[Saved entries]
┏━━
(** The parts of a harness block that validation leaves alone. *)
Definition same_blocks (h h' : HarnessConfig) : Prop :=
  hc_Type h' = hc_Type h /\ hc_MCPServers h' = hc_MCPServers h /\ hc_WebSearch h' = hc_WebSearch h /\
  hc_Hermes h' = hc_Hermes h /\ hc_Compaction h' = hc_Compaction h /\ hc_Deployment h' = hc_Deployment h /\
  hs_MaxConcurrent (hc_Subagents h') = hs_MaxConcurrent (hc_Subagents h).
Lemma same_blocks_ok h h' : same_blocks h h' -> blocks_ok h -> blocks_ok h'.
Proof.
  unfold blocks_ok, supported, is_hermes. by intros (-> & -> & -> & -> & -> & _).
Qed.
Lemma validate_mode_ok h h' :
  validate_mode h = inl h' -> same_blocks h h' /\ hc_Subagents h' = hc_Subagents h /\ mode_ok h'.
Proof.
  unfold validate_mode, realtime_empty, voice_empty, mode_ok. destruct (String.eqb_spec (hc_Mode h) "agent") as [Hm|_].
  { intros H. apply check_that_inl in H as [He [= <-]]. rewrite seq_error_nil, !refuse_if_nil in He.
    destruct He as [H1 H2]. apply negb_false_iff, bool_decide_eq_true in H1, H2. split; [done|]. split; [done|]. by left. }
  destruct (String.eqb_spec (hc_Mode h) "realtime") as [Hm|_].
  { intros H. apply check_that_inl in H as [He H]. rewrite seq_error_nil, !refuse_if_nil in He.
    destruct He as [H1 H2]. apply negb_false_iff in H1, H2. apply String.eqb_eq in H1. apply bool_decide_eq_true in H2.
    apply check_bind_inl in H as (r & Hr & [= <-]). apply realtime_validate_ok in Hr.
    split; [done|]. split; [done|]. right. by left. }
  destruct (String.eqb_spec (hc_Mode h) "voice-transcribe") as [Hm|_]; [|done].
  unfold hermes_type, is_hermes. destruct (String.eqb_spec (hc_Type h) "openclaw") as [Ht|_].
  - intros H. apply check_that_inl in H as [He H]. apply refuse_if_nil, negb_false_iff, bool_decide_eq_true in He.
    apply check_bind_inl in H as (v & Hv & [= <-]). split; [done|]. split; [done|]. right. right. split_and!; [done..|].
    left. unfold validateOpenClaw in Hv. apply check_that_inl in Hv as [Hs Hv].
    apply refuse_if_nil, negb_false_iff, bool_decide_eq_true in Hs.
    apply check_bind_inl in Hv as (r & Hr & [= <-]). by apply realtime_validate_ok in Hr.
  - destruct (String.eqb_spec (hc_Type h) "hermes") as [Ht|_]; [|done]. intros H.
    apply check_that_inl in H as [He H]. apply refuse_if_nil, negb_false_iff, bool_decide_eq_true in He.
    apply check_bind_inl in H as (t & Htts & H). apply check_bind_inl in H as (v & Hstt & [= <-]).
    split; [done|]. split; [done|]. right. right. split_and!; [done..|]. right.
    apply tts_validate_ok in Htts. by apply stt_validate_ok in Hstt.
Qed.

Lemma harness_checks_ok h :
  harness_checks url_Parse Unmarshal_object h = None ->
  blocks_ok h /\ (hs_Enabled (hc_Subagents h) <> None -> supported h) /\
  0 <= hs_MaxConcurrent (hc_Subagents h) /\ (hs_MaxConcurrent (hc_Subagents h) <> 0 -> supported h).
Proof.
  unfold harness_checks. rewrite !seq_error_nil, !refuse_if_nil. intros (H1 & H2 & H3 & H4 & H5 & H6).
  apply hermes_blocks_ok in H1 as [Hc Hh]. rewrite <- !either_supported.
  assert (forall b, b && negb (either_harness h) = false -> b = true -> either_harness h = true) as Hneed.
  { intros b Hb ->. by apply negb_false_iff. }
  split; [|split; [|split]].
  - assert ((hc_MCPServers h <> [] -> either_harness h = true) /\ check_servers url_Parse ∅ (hc_MCPServers h) = None)
      as [Hm Hservers].
    { destruct (hc_MCPServers h) as [|server servers]; [done|]. apply seq_error_nil in H6 as [H6 H7].
      by apply refuse_if_nil, negb_false_iff in H6. }
    apply check_servers_ok in Hservers as (Hnd & _ & Hall). unfold blocks_ok. rewrite <- !either_supported.
    split_and!; try done; [by apply Hneed|]. intros Hne. apply String.eqb_neq in Hne. rewrite Hne in H3.
    by rewrite !seq_error_nil, !refuse_if_nil, !negb_false_iff in H3.
  - intros He. apply (Hneed _ H4). by destruct (hs_Enabled _).
  - destruct (Z.eqb_spec (hs_MaxConcurrent (hc_Subagents h)) 0) as [->|]; [done|].
    rewrite seq_error_nil, !refuse_if_nil, Z.ltb_ge in H5. apply H5.
  - intros Hne. apply Z.eqb_neq in Hne. rewrite Hne, seq_error_nil, !refuse_if_nil, negb_false_iff in H5. apply H5.
Qed.
Lemma harness_validate_ok h h' :
  harness_validate url_Parse Unmarshal_object h = inl h' -> same_blocks h h' /\ harness_ok h'.
Proof.
  unfold harness_validate. set (h1 := set_hc_Mode _ h). intros H. apply check_that_inl in H as [Hc H].
  set (h2 := if _ && _ then _ else h1) in H.
  assert (same_blocks h1 h2) as Hs by (subst h2; by destruct (_ && _)).
  apply harness_checks_ok in Hc as (Hb & He & Hpos & Hmax). apply validate_mode_ok in H as (Hs' & Hsub & Hmode).
  assert (same_blocks h1 h') as Hsame.
  { destruct Hs as (T1 & S1 & W1 & B1 & C1 & D1 & M1), Hs' as (T2 & S2 & W2 & B2 & C2 & D2 & M2).
    repeat split; congruence. }
  split; [exact Hsame|].
  assert (forall x y, hc_Type x = hc_Type y -> supported x -> supported y) as Hsup by (unfold supported; by intros x y ->).
  unfold harness_ok. split; [by apply (same_blocks_ok h1)|]. split; [done|].
  destruct Hsame as (HT & _ & _ & _ & _ & _ & HM). rewrite HM. split; [|split; [done|by eauto]].
  rewrite Hsub. subst h2. clear Hs Hs' Hsub. clearbody h1. destruct (hs_Enabled (hc_Subagents h1)) eqn:E; simpl.
  - rewrite E. split; [|done]. intros _. apply (Hsup h1); [done|]. by apply He.
  - destruct (either_harness h1) eqn:E'; simpl.
    + split; [|done]. intros _. apply (Hsup h1); [done|]. by apply either_supported.
    + rewrite E. split; [done|]. intros Hx%(Hsup h' h1); [|done]. apply either_supported in Hx. congruence.
Qed.

Lemma runtime_validate_ok c c' : runtime_validate c = inl c' -> runtime_ok c' /\ rc_Backend c' = rc_Backend c.
Proof.
  unfold runtime_validate, runtime_ok. destruct (one_of (rc_Backend c) _) eqn:Hb.
  { intros H. apply check_that_inl in H as [He [= <-]]. rewrite seq_error_nil, !refuse_if_nil in He.
    destruct He as [Hm Hf]. apply negb_false_iff, String.eqb_eq in Hm. apply one_of_iff in Hb.
    unfold managed_fields in Hf. rewrite !orb_false_iff, !negb_false_iff, !String.eqb_eq, bool_decide_eq_true in Hf.
    destruct Hf as [Hf [[[? ?] ?] ?]]. split; [|done]. left. split_and!; try done. set_solver. }
  destruct (String.eqb_spec (rc_Backend c) "sglang") as [Hs|]; [|done]. cbn [negb].
  destruct (String.eqb_spec (rc_Mode c) "external") as [Hm|_].
  { intros H. apply check_that_inl in H as [He [= <-]]. apply refuse_if_nil in He.
    unfold managed_fields in He. rewrite !orb_false_iff, !negb_false_iff, !String.eqb_eq, bool_decide_eq_true in He.
    destruct He as [[[? ?] ?] ?]. split; [|done]. left. split_and!; try done. set_solver. }
  destruct (String.eqb_spec (rc_Mode c) "managed") as [Hm|_]; [|done]. intros H.
  apply check_that_inl in H as [He H]. rewrite !seq_error_nil, !refuse_if_nil in He. destruct He as (Hf & Hx & Hg).
  apply orb_false_iff in Hx as [Hx Hn]. apply no_NUL_iff in Hn. apply check_gpus_ok in Hg as [Hnd Hall].
  apply check_bind_inl in H as (startup & Hst & H). apply check_bind_inl in H as (stop & Ht & [= <-]).
  apply positive_duration_inl in Hst, Ht. split; [|done]. right. simpl. split_and!; try done.
  eapply Forall_impl; [exact Hall|]. by intros i [_ ?].
Qed.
┗━━
■ **THE PROBLEM**:
Lines from the entries that contain the string "Htts" must be found and copied.

■ **FINISHED TASK**:
    apply check_bind_inl in H as (t & Htts & H). apply check_bind_inl in H as (v & Hstt & [= <-]).
    apply tts_validate_ok in Htts. by apply stt_validate_ok in Hstt.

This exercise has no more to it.